Zu den Ereignissen aus dem Leben Jesu, die uns besonders beeindrucken, gehört sicher jener Augenblick beim Letzten Abendmahl, als er selbst den überraschten Aposteln die Füße wäscht und dann sagt: „Ich habe euch (jetzt) ein Beispiel gegeben, damit auch ihr so handelt, wie ich an euch gehandelt habe“ (Joh 13,15).
Dabei hat der Herr offensichtlich nicht nur dieses eine Füßewaschen im Blick, sondern sein ganzes Leben und Handeln, das er als einen „Dienst“ für alle Menschen, auch für die ärmsten und niedrigsten, versteht. Und jeder Mensch, der entschlossen ist, ihm „nachzufolgen“ und sich seinetwegen „Christ“ zu nennen, ist dazu aufgefordert, möglichst viele Elemente aus dem Leben Christi in das eigene Leben zu übernehmen. Sie sollen dann zur tragenden Struktur aller unserer ethischen Grundsätze und täglichen Entscheidungen werden.

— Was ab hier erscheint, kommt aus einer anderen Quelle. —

(* ===== verification/AccountOrder.v ===== *)
(** * The order of candidates: the filters, sorts and shuffles of
    gateway_scheduling.go

    Accounts are tried by priority, then load, then the time they were last
    used, and equal ones in random order, so that concurrent requests reading
    one snapshot do not all pick the same account. *)

From S2P Require Import Prelude GoSort Float64 GoTime Account ModelAvailability GroupRouting GoProgram GatewayCalls.
Local Open Scope Z_scope.

(** ** Shuffling *)

(** [rand.Shuffle]: position [i], from the last down to 1, is swapped with the
    position the generator draws for it. *)
Fixpoint swaps {A} (i : nat) (js : list nat) (l : list A) : list A :=
  match i, js with
  | S i', j :: js => swaps i' js (swap_at i j l)
  | _, _ => l
  end.

Definition Shuffle {A} (l : list A) : prog (list A) :=
  js ← do (RandShuffle (length l)); Return (swaps (length l - 1) js l).

(** [if len > 1 { Shuffle }]. *)
Definition shuffle_many {A} (l : list A) : prog (list A) :=
  if (1 <? length l)%nat then Shuffle l else Return l.

(** The longest prefix whose elements all satisfy [f], and the rest. *)
Fixpoint span {A} (f : A -> bool) (l : list A) : list A * list A :=
  match l with
  | [] => ([], [])
  | a :: l' => if f a then let '(g, r) := span f l' in (a :: g, r) else ([], l)
  end.

(** Each maximal run of elements in the group of its first is rearranged by
    [part]; the length of the list is enough fuel. *)
Fixpoint shuffle_groups {A} (same : A -> A -> bool) (part : list A -> prog (list A))
    (fuel : nat) (l : list A) : prog (list A) :=
  match fuel, l with
  | S n, a :: l' =>
      let '(g, rest) := span (same a) l' in
      g' ← (if (0 <? length g)%nat then part (a :: g) else Return [a]);
      r ← shuffle_groups same part n rest;
      Return (g' ++ r)
  | _, _ => Return l
  end.

(** ** The time of last use *)

(** A nil time is earlier than any. *)
Definition last_used_before (a b : option time) : bool :=
  match a, b with
  | None, Some _ => true
  | Some x, Some y => Before x y
  | _, None => false
  end.

(** Equal to the second. *)
Definition sameLastUsedAt (a b : option time) : bool :=
  match a, b with
  | None, None => true
  | Some x, Some y => unix_sec x =? unix_sec y
  | _, _ => false
  end.

(** ** Filters on candidates with their load *)

Record accountWithLoad := mkWithLoad { account : Account; LoadRate : Z }.

Definition min_of {A} (f : A -> Z) (a : A) (l : list A) : Z :=
  foldl (fun m b => if f b <? m then f b else m) (f a) l.

Definition keep_min {A} (f : A -> Z) (accounts : list A) : list A :=
  match accounts with
  | [] => []
  | a :: l => base.filter (fun b => f b = min_of f a l) accounts
  end.

Definition filterByMinPriority (accounts : list accountWithLoad) : list accountWithLoad :=
  keep_min (fun x => Priority (account x)) accounts.

Definition filterByMinLoadRate (accounts : list accountWithLoad) : list accountWithLoad :=
  keep_min LoadRate accounts.

(** The end of a session window that is still ahead. *)
Definition future_reset (now : time) (x : accountWithLoad) : option time :=
  match SessionWindowEnd (account x) with
  | Some e => if Before now e then Some e else None
  | None => None
  end.

Definition earliest (m e : option time) : option time :=
  match m, e with
  | None, _ => e
  | Some _, None => m
  | Some t, Some u => if Before u t then e else m
  end.

Definition filterBySoonestReset (now : time) (accounts : list accountWithLoad)
    : list accountWithLoad :=
  if (length accounts <=? 1)%nat then accounts
  else match foldl (fun m x => earliest m (future_reset now x)) None accounts with
       | None => accounts
       | Some minEnd => base.filter (fun x => future_reset now x = Some minEnd) accounts
       end.

Definition is_oauth (a : Account) : bool := AType a ==? AccountTypeOAuth.

(** The accounts last used earliest; the never used ones if there are any. *)
Definition least_recent (accounts : list accountWithLoad) : list accountWithLoad :=
  if existsb (fun x => LastUsedAt (account x) ==? None) accounts
  then base.filter (fun x => LastUsedAt (account x) = None) accounts
  else base.filter (fun x => LastUsedAt (account x) =
         foldl (fun m y => earliest m (LastUsedAt (account y))) None accounts) accounts.

Definition selectByLRU (accounts : list accountWithLoad) (preferOAuth : bool)
    : prog (option accountWithLoad) :=
  match accounts with
  | [] => Return None
  | [a] => Return (Some a)
  | _ =>
      let idx := least_recent accounts in
      match idx with
      | [a] => Return (Some a)
      | _ =>
          let idx := if preferOAuth then
                       match base.filter (fun x => is_oauth (account x) = true) idx with
                       | [] => idx
                       | oauth => oauth
                       end
                     else idx in
          r ← intn (length idx);
          match idx !! (r : nat) with Some a => Return (Some a) | None => Panic end
      end
  end.

(** ** Sorts *)

Definition less_last_used (preferOAuth : bool) (a b : Account) : bool :=
  if Priority a =? Priority b then
    match LastUsedAt a, LastUsedAt b with
    | None, None => preferOAuth && (AType a !=? AType b) && is_oauth a
    | _, _ => last_used_before (LastUsedAt a) (LastUsedAt b)
    end
  else Priority a <? Priority b.

Definition less_priority (preferOAuth : bool) (a b : Account) : bool :=
  if Priority a =? Priority b then preferOAuth && (AType a !=? AType b) && is_oauth a
  else Priority a <? Priority b.

Definition less_with_load (a b : accountWithLoad) : bool :=
  if Priority (account a) =? Priority (account b) then
    if LoadRate a =? LoadRate b
    then last_used_before (LastUsedAt (account a)) (LastUsedAt (account b))
    else LoadRate a <? LoadRate b
  else Priority (account a) <? Priority (account b).

Definition sameAccountGroup (a b : Account) : bool :=
  if Priority a =? Priority b then sameLastUsedAt (LastUsedAt a) (LastUsedAt b) else false.

Definition sameAccountWithLoadGroup (a b : accountWithLoad) : bool :=
  if Priority (account a) =? Priority (account b) then
    if LoadRate a =? LoadRate b
    then sameLastUsedAt (LastUsedAt (account a)) (LastUsedAt (account b)) else false
  else false.

Definition shuffleWithinSortGroups (accounts : list accountWithLoad) : prog (list accountWithLoad) :=
  shuffle_groups sameAccountWithLoadGroup Shuffle (length accounts) accounts.

(** A group with its OAuth accounts first, each part shuffled. *)
Definition shuffle_oauth_first (g : list Account) : prog (list Account) :=
  oauth ← shuffle_many (base.filter (fun a => is_oauth a = true) g);
  others ← shuffle_many (base.filter (fun a => is_oauth a = false) g);
  Return (oauth ++ others).

Definition shuffleWithinPriorityAndLastUsed (accounts : list Account) (preferOAuth : bool)
    : prog (list Account) :=
  shuffle_groups sameAccountGroup (if preferOAuth then shuffle_oauth_first else Shuffle)
    (length accounts) accounts.

Definition shuffleWithinPriority (accounts : list Account) : prog (list Account) :=
  shuffle_groups (fun a b => Priority b =? Priority a) Shuffle (length accounts) accounts.

Definition sortAccountsByPriorityAndLastUsed (accounts : list Account) (preferOAuth : bool)
    : prog (list Account) :=
  shuffleWithinPriorityAndLastUsed (SliceStable (less_last_used preferOAuth) accounts) preferOAuth.

Definition sortAccountsByPriorityOnly (accounts : list Account) (preferOAuth : bool) : list Account :=
  SliceStable (less_priority preferOAuth) accounts.

Definition sortCandidatesForFallback (accounts : list Account) (preferOAuth : bool) (mode : string)
    : prog (list Account) :=
  if mode ==? "random" then shuffleWithinPriority (sortAccountsByPriorityOnly accounts preferOAuth)
  else sortAccountsByPriorityAndLastUsed accounts preferOAuth.
(* ===== verification/AccountOrderProperties.v ===== *)
(** * The order of candidates: properties of [AccountOrder]

    Every rearrangement is a permutation that keeps the list sorted by
    priority and last use (to the second), with OAuth accounts first where
    they are preferred; the layered choice is a lexicographic minimum. *)

From S2P Require Import Prelude GoSort Float64 GoTime Account ModelAvailability GroupRouting GoProgram GatewayCalls AccountOrder.
Local Open Scope Z_scope.

(** ** Shuffling *)

Lemma swaps_perm {A} i js (l : list A) : swaps i js l ≡ₚ l.
Proof.
  revert i l. induction js as [|j js IH]; intros [|i] l; simpl; [done..|].
  rewrite IH. apply swap_at_perm.
Qed.

Lemma span_app {A} (f : A -> bool) l g r : span f l = (g, r) ->
  l = g ++ r /\ Forall (fun a => f a = true) g /\ (forall z r', r = z :: r' -> f z = false).
Proof.
  revert g r. induction l as [|a l IH]; simpl; intros g r H; [by simplify_eq|].
  destruct (f a) eqn:E; [|naive_solver].
  destruct (span f l) as [g' r']. simplify_eq. destruct (IH g' r) as (-> & Hg & Hz); [done|].
  split; [done|]. split; [by constructor|done].
Qed.

Section Shuffles.
Context {S : Type} (step : forall c, reply c -> S -> S) (ok : forall c, reply c -> Prop).
Context `{!QuietStep step}.

Lemma returns_Shuffle {A} (l : list A) : returns step ok (Shuffle l) (fun l' => l' ≡ₚ l).
Proof.
  unfold Shuffle.
  eapply returns_bind;
    [by apply (returns_do step ok (RandShuffle (length l)) (fun _ => True))|].
  intros js _. apply returns_Return, swaps_perm.
Qed.

Lemma returns_shuffle_many {A} (l : list A) : returns step ok (shuffle_many l) (fun l' => l' ≡ₚ l).
Proof. unfold shuffle_many. destruct (1 <? length l)%nat; [apply returns_Shuffle|by apply returns_Return]. Qed.

(** The groups of [R0], a preorder the list is sorted by, are the runs of
    [same].  When [part] sorts each by [R], which refines the strict part of
    [R0], the whole is sorted by [R]. *)
Section Groups.
Context {A : Type} (same : A -> A -> bool) (part : list A -> prog (list A)).
Context (R0 R : A -> A -> Prop).
Hypothesis R0_trans : forall x y z, R0 x y -> R0 y z -> R0 x z.
Hypothesis same_spec : forall a b, same a b = true <-> R0 a b /\ R0 b a.
Hypothesis R_strict : forall x y, R0 x y -> ~ R0 y x -> R x y.
Hypothesis part_spec : forall a g, Forall (fun b => same a b = true) g ->
  returns step ok (part (a :: g)) (fun g' => g' ≡ₚ a :: g /\ StronglySorted R g').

Auf diese Weise will Jesus Christus in jedem von uns den „neuen Menschen“ nach seinem Modell und aus seiner Kraft schaffen. Wenn wir dem Leben und der Gesinnung Jesu heute möglichst deutlich Gestalt geben, schaffen wir mit an der „neuen Schöpfung“, in der sich Gottes Wahrheit und Gerechtigkeit durchsetzen wollen.

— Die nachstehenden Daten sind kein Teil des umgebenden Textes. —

Definition gatewayProfitControlGateActive (c : Ctx) : bool :=
  match ProfitGate c with Some _ => true | None => false end.

Definition bindGatewayStickySessionDuringSelection (c : Ctx) (groupID : option Z)
    (sessionHash : string) (id : Z) : prog bool :=
  if gatewayProfitControlGateActive c then ret true else BindStickySession groupID sessionHash id.

(** Under a gate, an existing binding to another account stays, and so does
    one that cannot be read. *)
Definition BindStickySessionAfterProfitAdmission (c : Ctx) (groupID : option Z)
    (sessionHash : string) (id : Z) : prog bool :=
  if (sessionHash ==? "") || (id <=? 0) || negb (cache svc) then ret true
  else if negb (gatewayProfitControlGateActive c) then BindStickySession groupID sessionHash id
  else
    existing ← do (GetSessionAccountID (derefGroupID groupID) sessionHash);
    match (existing : result StickyError Z) with
    | Err StickyReadFailed => ret true
    | Err ErrStickySessionNotFound => BindStickySession groupID sessionHash id
    | Ok e => if (0 <? e) && (e !=? id) then ret true else BindStickySession groupID sessionHash id
    end.

(** ** The selected account *)

Definition hydrateSelectedAccount (a : Account) : prog (result SelectionError Account) :=
  if negb (schedulerSnapshot svc) then ret (Ok a)
  else
    r ← do (SnapshotGetAccount (ID a));
    ret match (r : option (option Account)) with
        | Some (Some hydrated) => Ok hydrated
        | _ => Err (ErrHydrate (ID a))
        end.

Record AccountWaitPlan := mkWaitPlan {
  wp_AccountID : Z;
  wp_MaxConcurrency : Z;
  wp_Timeout : duration;
  wp_MaxWaiting : Z;
}.

Record AccountSelectionResult := mkSelection {
  sel_Account : Account;
  sel_Acquired : bool;
  sel_ReleaseFunc : option ReleaseFunc;       (** [None]: the nil function *)
  sel_WaitPlan : option AccountWaitPlan;
  sel_profitGate : option openAIProfitControlGate;
}.

Definition Selected := result SelectionError AccountSelectionResult.

Definition newSelectionResult (c : Ctx) (a : Account) (acquired : bool)
    (f : option ReleaseFunc) (plan : option AccountWaitPlan) : prog Selected :=
  h ← hydrateSelectedAccount a;
  ret match h with
      | Ok hydrated => Ok (mkSelection hydrated acquired f plan (ProfitGate c))
      | Err e => Err e
      end.

(** ** Channel restrictions *)

Definition BillingModelSourceRequested := "requested".
Definition BillingModelSourceUpstream := "upstream".

(** Empty for the upstream basis, which is checked account by account; the
    mapped model for every other basis. *)
Definition billingModelForRestriction (source requestedModel channelMappedModel : string) : string :=
  if source ==? BillingModelSourceRequested then requestedModel
  else if source ==? BillingModelSourceUpstream then ""
  else channelMappedModel.

Definition checkChannelPricingRestriction (groupID : option Z) (requestedModel : string) : prog bool :=
  match groupID with
  | None => ret false
  | Some gid =>
      if negb (channelService svc) || (requestedModel ==? "") then ret false
      else
        m ← do (ResolveChannelMapping gid requestedModel);
        let '(source, mapped) := (m : string * string) in
        let billingModel := billingModelForRestriction source requestedModel mapped in
        if billingModel ==? "" then ret false else do (IsModelRestricted gid billingModel)
  end.

Definition resolveAccountUpstreamModel (a : Account) (requestedModel : string) : string :=
  if Platform a ==? PlatformAntigravity then mapAntigravityModel opts a requestedModel
  else GetMappedModel opts a requestedModel.

Definition isUpstreamModelRestrictedByChannel (gid : Z) (a : Account) (requestedModel : string)
    : prog bool :=
  if negb (channelService svc) then ret false
  else
    let upstreamModel := resolveAccountUpstreamModel a requestedModel in
    if upstreamModel ==? "" then ret false else do (IsModelRestricted gid upstreamModel).

Definition needsUpstreamChannelRestrictionCheck (groupID : option Z) : prog bool :=
  match groupID with
  | None => ret false
  | Some gid =>
      if negb (channelService svc) then ret false
      else
        ch ← do (GetChannelForGroup gid);
        ret match (ch : option (option (bool * string))) with
            | Some (Some (restrictModels, source)) =>
                restrictModels && (source ==? BillingModelSourceUpstream)
            | _ => false
            end
  end.

Definition isStickyAccountUpstreamRestricted (groupID : option Z) (a : Account)
    (requestedModel : string) : prog bool :=
  match groupID with
  | None => ret false
  | Some gid =>
      needs ← needsUpstreamChannelRestrictionCheck groupID;
      if negb needs then ret false else isUpstreamModelRestrictedByChannel gid a requestedModel
  end.

(** The closure [isChannelRestricted], and the test of the legacy loops. *)
Definition isChannelRestricted (needsUpstreamCheck : bool) (groupID : option Z) (a : Account)
    (requestedModel : string) : prog bool :=
  if negb needsUpstreamCheck then ret false
  else match groupID with
       | Some gid => isUpstreamModelRestrictedByChannel gid a requestedModel
       | None => Panic
       end.

(** ** Groups *)

Definition valid_group_with_id (g : option Group) (gid : Z) : option Group :=
  match g with
  | Some h => if IsGroupContextValid g && (GID h ==? gid) then Some h else None
  | None => None
  end.

Definition groupFromContext (c : Ctx) (gid : Z) : option Group := valid_group_with_id (ctx_Group c) gid.

Definition withGroupContext (c : Ctx) (group : option Group) : Ctx :=
  match group with
  | Some g => if negb (IsGroupContextValid group) then c
              else if groupFromContext c (GID g) then c else with_group c g
  | None => c
  end.

Definition resolveGroupByID (c : Ctx) (gid : Z) : prog (result SelectionError Group) :=
  match groupFromContext c gid with
  | Some g => ret (Ok g)
  | None =>
      r ← do (GetByIDLite gid);
      ret match (r : option Group) with Some g => Ok g | None => Err ErrGroupLookup end
  end.

(** The group that serves: the first of the fallback chain open to the
    client.  [visited] holds the groups already seen. *)
Fixpoint resolve_fallbacks (fuel : nat) (c : Ctx) (visited : list Z) (currentID : Z)
    : prog (option (result SelectionError (Group * Z))) :=
  match fuel with
  | O => ret None
  | S n =>
      if bool_decide (currentID ∈ visited) then ret (Some (Err ErrFallbackCycle))
      else
        r ← resolveGroupByID c currentID;
        match r with
        | Err e => ret (Some (Err e))
        | Ok group =>
            if negb (ClaudeCodeOnly group) || ClaudeCodeClient c then ret (Some (Ok (group, currentID)))
            else match FallbackGroupID group with
                 | None => ret (Some (Err ErrClaudeCodeOnly))
                 | Some next => resolve_fallbacks n c (currentID :: visited) next
                 end
        end
  end.

(** [resolveGatewayGroup]; [None] only when the fuel runs out. *)
Definition resolveGatewayGroup (fuel : nat) (c : Ctx) (groupID : option Z)
    : prog (option (result SelectionError (option Group * option Z))) :=
  match groupID with
  | None => ret (Some (Ok (None, None)))
  | Some gid =>
      r ← resolve_fallbacks fuel c [] gid;
      ret match r with
          | None => None
          | Some (Err e) => Some (Err e)
          | Some (Ok (g, id)) => Some (Ok (Some g, Some id))
          end
  end.

(** A forced platform that is not the empty string. *)
Definition forced_platform (c : Ctx) : option string :=
  match ctx_ForcePlatform c with
  | Some p => if p ==? "" then None else Some p
  | None => None
  end.

Definition checkClaudeCodeRestriction (fuel : nat) (c : Ctx) (groupID : option Z)
    : prog (option (result SelectionError (option Group * option Z))) :=
  match groupID with
  | None => ret (Some (Ok (None, None)))
  | Some _ => match forced_platform c with
              | Some _ => ret (Some (Ok (None, groupID)))
              | None => resolveGatewayGroup fuel c groupID
              end
  end.

(** The decision for a composite group; [None] when nothing matches. *)
Definition resolveCompositeRouteDecision (c : Ctx) (group : Group) (requestedModel : string)
    : prog (result SelectionError (option CompositeRouteDecision)) :=
  if GPlatform group !=? PlatformComposite then ret (Ok None)
  else match ResolvedTargetPlatformFromContext c with
       | Some platform =>
           ret (Ok (Some (mkDecision true
             (default "detector" (CompositeRouteSourceFromContext (ctx_Models c))) requestedModel
             platform (default requestedModel (ResolvedUpstreamModelFromContext c)))))
       | None =>
           r ← do (CompositeResolve (GID group) requestedModel);
           ret match (r : option CompositeRouteDecision) with
               | None => Err ErrCompositeResolve
               | Some d => Ok (if Matched d then Some d else None)
               end
       end.

Definition group_platform (c : Ctx) (group : Group) (requestedModel : string)
    : prog (result SelectionError string) :=
  if GPlatform group ==? PlatformComposite then
    r ← resolveCompositeRouteDecision c group requestedModel;
    ret match r with
        | Err e => Err e
        | Ok None => Err (ErrCompositeUnknown requestedModel)
        | Ok (Some d) => Ok (TargetPlatform d)
        end
  else ret (Ok (GPlatform group)).

(** The platform and whether it is forced. *)
Definition resolvePlatform (c : Ctx) (groupID : option Z) (group : option Group)
    (requestedModel : string) : prog (result SelectionError (string * bool)) :=
  let unforced (r : result SelectionError string) :=
    match r with Ok p => Ok (p, false) | Err e => Err e end in
  match forced_platform c with
  | Some p => ret (Ok (p, true))
  | None =>
      match ResolvedTargetPlatformFromContext c with
      | Some p => ret (Ok (p, false))
      | None =>
          match group, groupID with
          | Some g, _ => r ← group_platform c g requestedModel; ret (unforced r)
          | None, Some gid =>
              g ← resolveGroupByID c gid;
              match g with
              | Err e => ret (Err e)
              | Ok g => r ← group_platform c g requestedModel; ret (unforced r)
              end
          | None, None => ret (Ok (PlatformAnthropic, false))
          end
      end
  end.

Definition routingAccountIDsForRequest (c : Ctx) (groupID : option Z)
    (requestedModel platform : string) : prog (list Z) :=
  match groupID with
  | None => ret []
  | Some gid =>
      if (requestedModel ==? "") || (platform !=? PlatformAnthropic) then ret []
      else
        r ← resolveGroupByID c gid;
        ret match r with
            | Err _ => []
            | Ok group =>
                if (GPlatform group !=? PlatformAnthropic) && (GPlatform group !=? PlatformComposite)
                then [] else GetRoutingAccountIDs group requestedModel
            end
  end.

(** ** The profit gate of a request *)

Definition clearForeignProfitControlGate (c : Ctx) (groupID : option Z) : Ctx :=
  match ProfitGate c, groupID with
  | Some existing, Some gid => if gate_groupID existing ==? gid then c else with_gate c None
  | _, _ => c
  end.

(** [None] on error, [Some None] for a nil group. *)
Definition resolveProfitControlGroup (c : Ctx) (gid : Z) : prog (option (option Group)) :=
  match groupFromContext c gid with
  | Some g => ret (Some (Some g))
  | None =>
      if schedulerSnapshot svc then do (SnapshotGroupLite gid)
      else r ← resolveGroupByID c gid;
           ret match r with Ok g => Some (Some g) | Err _ => None end
  end.

Definition valid_group (g : option Group) : option Group := if IsGroupContextValid g then g else None.

(** The group whose rates bill the request. *)
Definition billing_group (c : Ctx) (group : Group) : Group :=
  match valid_group (BillingGroup c) with
  | Some g => g
  | None => default group (valid_group (ctx_Group c))
  end.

Wer aber Christus „nachahmt“, ahmt schließlich Gott selbst nach, sodass Paulus an die Gemeinde von Ephesus das kühne Wort schreiben kann: „Ahmt Gott nach als seine geliebten Kinder und liebt einander, weil auch Christus uns geliebt und sich für uns hingegeben hat“ (Eph 5,1 f.). „Gott selbst nachahmen“ – das ist gewiss ein Auftrag, der die höchste Würde des Menschen in Gottes Augen bezeugt. Versuchen wir alle, in Wort und Tat dieser unserer inneren Würde gut zu entsprechen!
Mit dieser brüderlichen Ermutigung verbinde ich meine besten Segenswünsche für eure Urlaubstage hier in der Ewigen Stadt. Dazu erbitte ich euch eine gesunde Rückkehr zu euren Familien in der Heimat. Gelobt sei Jesus Christus!